A new study has come with the possibility that pain receptors in the brain may be linked to memory and learning.
The research, by Julie Kauer has found that the activation of the nervous system receptor known as TRPV1 can trigger long-term depression, a phenomenon that creates lasting changes in the connections between neurons.
These changes in the brain - and the related process of neural reorganization known as long-term potentiation - are believed to be the cellular basis for memory making.
"We've known that TRPV1 receptors are in the brain, but this is some of the first evidence of what they actually do there. And the functional role we uncovered is unexpected. No one has previously linked these pain receptors to a cellular mechanism underlying memory. So we may have found a whole new player in brain plasticity," Kauer said.

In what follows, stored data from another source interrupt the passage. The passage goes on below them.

Lemma host_step_total c n h :
  host_inv n h → n + 2 < u64_max → good_call c →
  ∃ h' out, host_step c h = Some (h', out) ∧ host_inv (n + 2) h'.
Proof.
  intros Hi Hn Hg. assert (∀ h', host_inv (n + 1) h' → host_inv (n + 2) h') as Hup.
  { intros h' H. replace (n + 2) with (n + 1 + 1) by lia. by apply host_inv_mono. }
  destruct c as [now os deliver conn f|id info now|op| |id]; cbn [host_step good_call] in *.
  - destruct Hg. apply handle_total; try done. lia.
  - eexists _, _. split; [done|]. apply Hup. apply host_inv_mono in Hi as Hi1. destruct Hi, Hi1.
    assert (add64 (ho_table_revision h) 1 = ho_table_revision h + 1) as Er by (apply add64_id; lia).
    unfold mark_exited. cbn [fst]. rewrite Er.
    assert (∀ id' e', alter (set_exit info now) id (ho_sessions h) !! id' = Some e' → ∃ e, ho_sessions h !! id' = Some e ∧
      en_incarnation e' = en_incarnation e ∧ en_creation_op e' = en_creation_op e ∧
      en_created_table_revision e' = en_created_table_revision e) as Halter.
    { intros id' e' He. rewrite lookup_alter in He. case_decide; [subst|eauto].
      destruct (ho_sessions h !! id') as [e|] eqn:Ee; [|done]. injection He as <-. eauto. }
    split; cbn [with_sessions with_revision ho_instance_id ho_ops ho_sessions ho_table_revision ho_alloc]; try done.
    + intros id' e' (e & He & -> & -> & ->)%Halter. destruct (hi_entries0 id' e He) as (? & ? & ? & ?).
      split_and!; try done; lia.
    + lia.
    + intros id1 id2 e1 e2 (x1 & H1 & _ & _ & ->)%Halter (x2 & H2 & _ & _ & ->)%Halter. by apply hi_distinct0.
    + by rewrite <- (size_dom (alter _ _ _)), dom_alter_L, size_dom.
    + intros r k Hr. unfold live. cbn. rewrite lookup_alter. pose proof (hi_live0 r k Hr) as Hl.
      case_decide; [subst; by apply fmap_is_Some|done].
  - eexists _, _. split; [by rewrite <- surjective_pairing|]. apply Hup.
    pose proof (alloc_call_spec op h (n + 1) (hi_alloc n h Hi) ltac:(lia) (hi_live n h Hi)) as Hs.
    destruct (alloc_call op h) as [h' out]. destruct Hs as (Hroom & -> & Hr). cbn [fst] in *.
    apply host_inv_mono in Hi. destruct Hi. split; try done. intros r k Hk. by destruct (Hr r k Hk).
  - eexists _, _. split; [done|]. apply Hup. apply host_inv_mono in Hi. by destruct Hi.
  - eexists _, _. split; [done|]. apply Hup. apply host_inv_mono in Hi. by destruct Hi.
Qed.

Lemma host_run_total cs n h :
  host_inv n h → n + 2 * zlen cs + 2 < u64_max → Forall good_call cs →
  ∃ h' out, host_run cs h = Some (h', out) ∧ host_inv (n + 2 * zlen cs) h'.
Proof.
  intros Hi Hn Hg. revert n h Hi Hn. induction Hg as [|c cs Hc _ IH]; intros n h Hi Hn.
  { eexists _, _. split; [done|]. change (zlen []) with 0. by rewrite Z.mul_0_r, Z.add_0_r. }
  rewrite zlen_cons in *. pose proof (zlen_nonneg cs). cbn [host_run].
  destruct (host_step_total c n h Hi ltac:(lia) Hc) as (h1 & o1 & E1 & Hi1). rewrite E1. cbn.
  destruct (IH (n + 2) h1 Hi1 ltac:(lia)) as (h2 & o2 & E2 & Hi2). rewrite E2. cbn.
  eexists _, _. split; [done|]. by replace (n + 2 * (1 + zlen cs)) with (n + 2 + 2 * zlen cs) by lia.
Qed.

(** ** Lemmas: idempotence *)

(** What stays true of a completed operation until it is evicted. *)
Definition remembers (id : OperationId) (h h' : Host) : Prop :=
  ot_host (ho_ops h') = ot_host (ho_ops h) ∧ ot_max_issued (ho_ops h) <= ot_max_issued (ho_ops h') ∧
  ot_entries (ho_ops h') !! op_op_seq id = ot_entries (ho_ops h) !! op_op_seq id.

Lemma decide_execute id k hash t :
  decide_op id k hash t = Execute →
  op_host_instance_id id = ot_host t ∧ op_op_seq id <= ot_max_issued t ∧ op_op_seq id ≠ 0 ∧
  ∃ at_, ot_entries t !! op_op_seq id = Some (k, Reserved at_).
Proof.
  unfold decide_op. destruct (_ || _) eqn:E; [done|]. apply orb_false_iff in E as [E E3].
  apply orb_false_iff in E as [E1 E2]. apply bool_decide_eq_false in E1. apply dec_stable in E1.
  destruct (ot_entries t !! op_op_seq id) as [[k' [at_|h r' se d]]|] eqn:El; [| |done].
  - destruct (decide (k' = k)) as [->|Hne]; [|by rewrite bool_decide_true]. intros _. split_and!; try lia; eauto.
  - destruct (bool_decide _); [done|]. by destruct (h =? hash).
Qed.

Lemma decide_completed id k hash r se now t t2 :
  decide_op id k hash t = Execute →
  ot_host t2 = ot_host t → ot_max_issued t <= ot_max_issued t2 →
  ot_entries t2 !! op_op_seq id = ot_entries (complete id hash r se now t) !! op_op_seq id →
  decide_op id k hash t2 = Replay r.
Proof.
  intros (E1 & E2 & E3 & at_ & El)%decide_execute Hh Hm Hl. cbn in Hl. rewrite lookup_alter_eq, El in Hl. cbn in Hl.
  unfold decide_op. rewrite Hl, Hh, E1, bool_decide_false by tauto.
  rewrite (proj2 (Z.ltb_ge _ _)), (proj2 (Z.eqb_neq _ _)) by lia. cbn [orb].
  rewrite bool_decide_false by tauto. by rewrite Z.eqb_refl.
Qed.

Definition result_frame (sid : list byte) (rid : Z) (r : SpawnResult) : Frame :=
  mk_Frame sid rid FLAG_RESPONSE (Msg_SpawnResult r).
Definition created (b : bool) (r : SpawnResult) : SpawnResult :=
  mk_SpawnResult (spr_operation_id r) (spr_session_id r) (spr_session_incarnation r) (spr_pid r) b
    (spr_created_table_revision r).

Lemma replay_spawn_encode sid rid r b :
  wf_frame (result_frame sid rid r) = true → Frame_encode (result_frame sid rid r) = Some b →
  replay_spawn b = Some (sid, r).
Proof.
  intros Hw He. pose proof (decode_frame_encode _ b [] Hw He) as Hd. rewrite app_nil_r in Hd.
  unfold replay_spawn, decode_complete_frame. by rewrite Hd.
Qed.

(** ** Theorems *)


(** Whenever a call on the snapshot budget issues a reservation, the session
    it belongs to is told in the same call; one whose session is not in the table
    is given back and passed on. *)
Theorem reservations_routed (instance : list byte) (cs : list HostCall) (h0 h : Host) (out : list HostOut) (op : AllocOp) :
  zlen instance = 16 → Forall good_call cs → 2 * zlen cs + 3 < u64_max →
  host_new instance = Some h0 → host_run cs h0 = Some (h, out) →
  ∀ r k, al_issued (ho_alloc (alloc_call op h).1) !! r = Some k →
    is_Some (ho_sessions h !! rk_session k) ∧
    (al_issued (ho_alloc h) !! r = Some k ∨ told (alloc_call op h).2 r k).
Proof.
  intros Hin Hg Hn E0 Er r k Hr. destruct (host_new_inv instance Hin) as (h0' & E0' & H0).
  rewrite E0 in E0'. injection E0' as <-.
  destruct (host_run_total cs 0 h0 H0 ltac:(lia) Hg) as (h' & out' & Er' & Hi).
  rewrite Er in Er'. injection Er' as <- <-. pose proof (zlen_nonneg cs).
  pose proof (alloc_call_spec op h _ (hi_alloc _ h Hi) ltac:(lia) (hi_live _ h Hi)) as Hs.
  destruct (alloc_call op h) as [h1 out1]. destruct Hs as (_ & _ & Hs). by apply Hs.
Qed.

TRPV1, short for transient receptor potential vanilloid subtype, can be found all over the nervous system, including the skin, spinal cord and brain. These receptors can sense heat, trigger inflammation and transmit pain.
As a part of the study, Kauer, professor of medical science in the Department of Molecular Pharmacology, Physiology and Biotechnology at Brown, treated rat brain tissue from the hippocampus, the brain's seat of learning and memory, with capsaicin, the compound that creates the spicy kick in chili peppers and to which the receptors also respond.
The team found that this compound activated TRPV1 channels - which alone triggered long-term depression in the brain tissue.
They also found that the weight-loss pill rimonabant, which is sold in Europe under the name Acomplia - that can block TRPV1 receptors, entirely blocked long-term depression by blocking TRPV1 channels.
After testing brain tissue from mice that lacked TRPV1 receptors, the researchers then found that long-term depression was absent.
The implications, say the researchers, are many.
While on one hand the find opens up the possibilities of new targets for drugs that could prevent memory loss or could possibly treat neural disorders such as epilepsy, it also warns that drugs that block TRPV1 receptors are likely to influence more than just pain-related functions.
Funded by the National Institutes of Health, the study is published in the journal Neuron.